Example splitlines_CRLF_LF : splitlines (u "a" ++ [CR; LF; LF] ++ u "b") = [u "a"; []; u "b"].
Proof. reflexivity. Qed.

Example splitlines_only_LF : splitlines [LF] = [[]] /\ splitlines [] = [].
Proof. split; reflexivity. Qed.

Example splitlines_unit_separator : splitlines (u "a" ++ [0x1F%N] ++ u "b") = [u "a" ++ [0x1F%N] ++ u "b"].
Proof. reflexivity. Qed.

Example int_negative_float : py_int (PyFloat (Finite (-37) (-3))) = Ok (-4).
Proof. reflexivity. Qed.

Example int_inf_nan_none :
  py_int (PyFloat (Inf false)) = Raise OverflowError
  /\ py_int (PyFloat NaN) = Raise ValueError
  /\ py_int PyNone = Raise TypeError.
Proof. repeat split. Qed.

Example float_ties_to_even : py_float (PyInt (2 ^ 53 + 1)) = Ok (Finite (2 ^ 52) 1).
Proof. vm_compute. reflexivity. Qed.

Example float_largest :
  py_float (PyInt (2 ^ 1024 - 2 ^ 970 - 1)) = Ok (Finite (2 ^ 53 - 1) 971)
  /\ py_float (PyInt (2 ^ 1024 - 2 ^ 970)) = Raise OverflowError.
Proof. split; vm_compute; reflexivity. Qed.

Example end_to_end :
  perform_ocr
    [mkRaw [[PyInt 0; PyInt 0]; [PyInt 10; PyInt 0]; [PyInt 10; PyInt 5]; [PyInt 0; PyInt 5]]
           (u " Invoice #123 ") (PyFloat f_0_91);
     mkRaw [[PyInt 0; PyInt 10]; [PyInt 10; PyInt 10]; [PyInt 10; PyInt 15]; [PyInt 0; PyInt 15]]
           [] (PyFloat f_0_40)]
  = Ok [mkOcrResult [[0; 0]; [10; 0]; [10; 5]; [0; 5]] (u "Invoice #123") f_0_91;
        mkOcrResult [[0; 10]; [10; 10]; [10; 15]; [0; 15]] [] f_0_40]
  /\ text_summary
       [mkOcrResult [[0; 0]; [10; 0]; [10; 5]; [0; 5]] (u "Invoice #123") f_0_91;
        mkOcrResult [[0; 10]; [10; 10]; [10; 15]; [0; 15]] [] f_0_40]
     = u "Invoice #123".
Proof. split; vm_compute; reflexivity. Qed.

Example a_malformed_coordinate_raises :
  perform_ocr
    [mkRaw [[PyInt 0; PyInt 0]] (u "a") (PyFloat f_0_91);
     mkRaw [[PyInt 0; PyFloat NaN]; [PyNone; PyInt 1]] (u "b") (PyFloat f_0_91)]
  = Raise ValueError.
Proof. reflexivity. Qed.

(** ** Facts about [strip] *)

Lemma lstrip_length s : (length (lstrip s) <= length s)%nat.
Proof. induction s as [|c s IH]; simpl; [lia|]. destruct (isspace c); simpl; lia. Qed.

Lemma lstrip_fix_iff s :
  lstrip s = s <-> match s with [] => True | c :: _ => isspace c = false end.
Proof.
  destruct s as [|c s]; simpl; [tauto|].
  destruct (isspace c) eqn:E; split; try done.
  intros H. pose proof (lstrip_length s) as L. rewrite H in L. simpl in L. lia.
Qed.

Lemma lstrip_idem s : lstrip (lstrip s) = lstrip s.
Proof.
  induction s as [|c s IH]; simpl; [done|].
  destruct (isspace c) eqn:E; [done|]. simpl. by rewrite E.
Qed.

Lemma lstrip_Forall (P : char -> Prop) s : Forall P s -> Forall P (lstrip s).
Proof.
  induction 1 as [|c s Hc Hs IH]; simpl; [constructor|].
  destruct (isspace c); [done | by constructor].
Qed.

Lemma rstrip_Forall (P : char -> Prop) s : Forall P s -> Forall P (rstrip s).
Proof.
  intros H. unfold rstrip. apply Forall_reverse, lstrip_Forall, Forall_reverse, H.
Qed.

Lemma strip_Forall (P : char -> Prop) s : Forall P s -> Forall P (strip s).
Proof. intros H. by apply rstrip_Forall, lstrip_Forall. Qed.

(** [lstrip] drops a prefix of white space. *)
Lemma lstrip_split s :
  exists w, s = w ++ lstrip s /\ Forall (fun c => isspace c = true) w.
Proof.
  induction s as [|c s (w & E & W)]; simpl; [by exists []|].
  destruct (isspace c) eqn:Hc.
  - exists (c :: w). split; [simpl; congruence | by constructor].
  - by exists [].
Qed.

(** [rstrip] drops a suffix of white space. *)
Lemma rstrip_split s :
  exists w, s = rstrip s ++ w /\ Forall (fun c => isspace c = true) w.
Proof.
  destruct (lstrip_split (reverse s)) as (w & E & W).
  exists (reverse w). split; [|by apply Forall_reverse].
  unfold rstrip. rewrite <- reverse_app, <- E. by rewrite reverse_involutive.
Qed.

Lemma rstrip_keeps_lstripped s : lstrip s = s -> lstrip (rstrip s) = rstrip s.
Proof.
  intros H. apply lstrip_fix_iff. apply lstrip_fix_iff in H.
  destruct (rstrip_split s) as (w & E & _).
  destruct (rstrip s) as [|c r]; [done|].
  rewrite E in H. exact H.
Qed.

Lemma rstrip_idem s : rstrip (rstrip s) = rstrip s.
Proof. unfold rstrip. by rewrite reverse_involutive, lstrip_idem. Qed.

Lemma strip_idem s : strip (strip s) = strip s.
Proof.
  unfold strip. rewrite rstrip_keeps_lstripped.
  - apply rstrip_idem.
  - apply lstrip_idem.
Qed.

(** A stripped, non-empty string starts and ends with a character that is
    not white space. *)
Lemma strip_head s c : head (strip s) = Some c -> isspace c = false.
Proof.
  intros H. pose proof (rstrip_keeps_lstripped (lstrip s) (lstrip_idem s)) as F.
  fold (strip s) in F. apply lstrip_fix_iff in F.
  destruct (strip s); simpl in H; [done|]. congruence.
Qed.

Lemma strip_last s c : last (strip s) = Some c -> isspace c = false.
Proof.
  intros H. unfold strip, rstrip in H. rewrite last_reverse in H.
  pose proof (lstrip_idem (reverse (lstrip s))) as F. apply lstrip_fix_iff in F.
  destruct (lstrip (reverse (lstrip s))); simpl in H; [done|]. congruence.
Qed.

Lemma strip_blank s : Forall (fun c => isspace c = true) s -> strip s = [].
Proof.
  intros H. unfold strip.
  assert (lstrip s = []) as ->.
  { induction H as [|c s Hc _ IH]; simpl; [done|]. by rewrite Hc. }
  done.
Qed.

Lemma linebreak_isspace c : islinebreak c = true -> isspace c = true.
Proof.
  unfold islinebreak, isspace. intros H.
  repeat match goal with
  | H : _ || _ = true |- _ => apply orb_true_iff in H; destruct H as [H|H]
  | H : _ && _ = true |- _ => apply andb_true_iff in H; destruct H as [? ?]
  | H : (_ <=? _)%N = true |- _ => apply N.leb_le in H
  | H : (_ =? _)%N = true |- _ => apply N.eqb_eq in H; subst c
  end; try reflexivity.
  - replace ((9 <=? c)%N) with true by (symmetry; apply N.leb_le; lia).
    replace ((c <=? 13)%N) with true by (symmetry; apply N.leb_le; lia). done.
  - replace ((28 <=? c)%N) with true by (symmetry; apply N.leb_le; lia).
    replace ((c <=? 32)%N) with true by (symmetry; apply N.leb_le; lia).
    simpl. by rewrite orb_true_r.
Qed.

(** ** Facts about [splitlines], [join] and [clean] *)

Lemma splitlines_from_nobreak l cur s :
  nobreak l -> splitlines_from cur (l ++ s) = splitlines_from (cur ++ l) s.
Proof.
  intros H. revert cur. induction H as [|c l Hc _ IH]; intros cur; simpl.
  - by rewrite app_nil_r.
  - rewrite Hc, IH. by rewrite <- app_assoc.
Qed.

Lemma splitlines_from_LF cur s :
  splitlines_from cur (LF :: s) = cur :: splitlines s.
Proof. by destruct s. Qed.

Lemma splitlines_from_Forall (P : char -> Prop) cur s :
  Forall P cur -> Forall (fun c => islinebreak c = false -> P c) s ->
  Forall (Forall P) (splitlines_from cur s).
Proof.
  remember (length s) as n eqn:Hn. revert s cur Hn.
  induction n as [n IH] using lt_wf_ind. intros s cur Hn Hcur Hs.
  destruct s as [|c rest]; simpl.
  - destruct cur; [constructor | by constructor].
  - apply Forall_cons in Hs as [Hc Hrest]. simpl in Hn.
    destruct (islinebreak c) eqn:Ec.
    + assert (forall t, (length t < n)%nat ->
                Forall (fun c => islinebreak c = false -> P c) t ->
                Forall (Forall P) (cur :: splitlines_from [] t)) as K.
      { intros t Ht Pt. constructor; [done|]. eapply IH; [exact Ht|done|constructor|done]. }
      destruct rest as [|c' rest']; [apply K; [lia|constructor]|].
      destruct ((c =? CR)%N && (c' =? LF)%N); apply K; simpl in *; try lia; try done.
      by apply Forall_cons in Hrest as [_ ?].
    + eapply IH; [|reflexivity| |done]; [lia|].
      apply Forall_app. split; [done|]. constructor; [by apply Hc | constructor].
Qed.

Lemma splitlines_lines s : Forall nobreak (splitlines s).
Proof.
  apply splitlines_from_Forall; [constructor|].
  apply Forall_forall. by intros c _ H.
Qed.

Lemma clean_app a b : clean (a ++ b) = clean a ++ clean b.
Proof. unfold clean. by rewrite filter_app, map_app. Qed.

Lemma clean_cons l ls : clean (l :: ls) = clean [l] ++ clean ls.
Proof. apply (clean_app [l] ls). Qed.

Lemma clean_pending cur :
  clean (match cur with [] => [] | _ :: _ => [cur] end) = clean [cur].
Proof. by destruct cur. Qed.

(** A line feed between two texts separates their lines; the empty line
    that may arise at the seam is dropped by [clean]. *)
Lemma clean_splitlines_from_LF a b cur :
  clean (splitlines_from cur (a ++ LF :: b))
  = clean (splitlines_from cur a) ++ clean (splitlines b).
Proof.
  remember (length a) as n eqn:Hn. revert a cur Hn.
  induction n as [n IH] using lt_wf_ind. intros a cur Hn.
  destruct a as [|c a'].
  - rewrite app_nil_l, splitlines_from_LF. simpl splitlines_from.
    rewrite clean_pending. by rewrite <- clean_app.
  - simpl in Hn. destruct (islinebreak c) eqn:Hc.
    + assert (forall t, (length t < n)%nat ->
                clean (cur :: splitlines_from [] (t ++ LF :: b))
                = clean (cur :: splitlines_from [] t) ++ clean (splitlines b)) as K.
      { intros t Ht. rewrite (clean_cons cur (splitlines_from [] t)), <- app_assoc.
        rewrite clean_cons. f_equal. by eapply IH. }
      destruct a' as [|c' a'']; cbn [app splitlines_from]; rewrite Hc.
      * destruct (c =? CR)%N; cbn [andb N.eqb LF Pos.eqb].
        -- apply clean_cons.
        -- apply (K []). simpl. lia.
      * destruct ((c =? CR)%N && (c' =? LF)%N).
        -- apply K. simpl in *. lia.
        -- apply (K (c' :: a'')). simpl in *. lia.
    + cbn [app splitlines_from]. rewrite Hc. eapply IH; [|reflexivity]. lia.
Qed.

▸ **Instructions to follow**
Working from the records above, write out verbatim only the lines from the line containing "induction n as [n IH] using lt_wf_ind. intros a" through the line containing "- simpl in Hn.".

▸ **Result of the exercise**
  induction n as [n IH] using lt_wf_ind. intros a cur Hn.
  destruct a as [|c a'].
  - rewrite app_nil_l, splitlines_from_LF. simpl splitlines_from.
    rewrite clean_pending. by rewrite <- clean_app.
  - simpl in Hn. destruct (islinebreak c) eqn:Hc.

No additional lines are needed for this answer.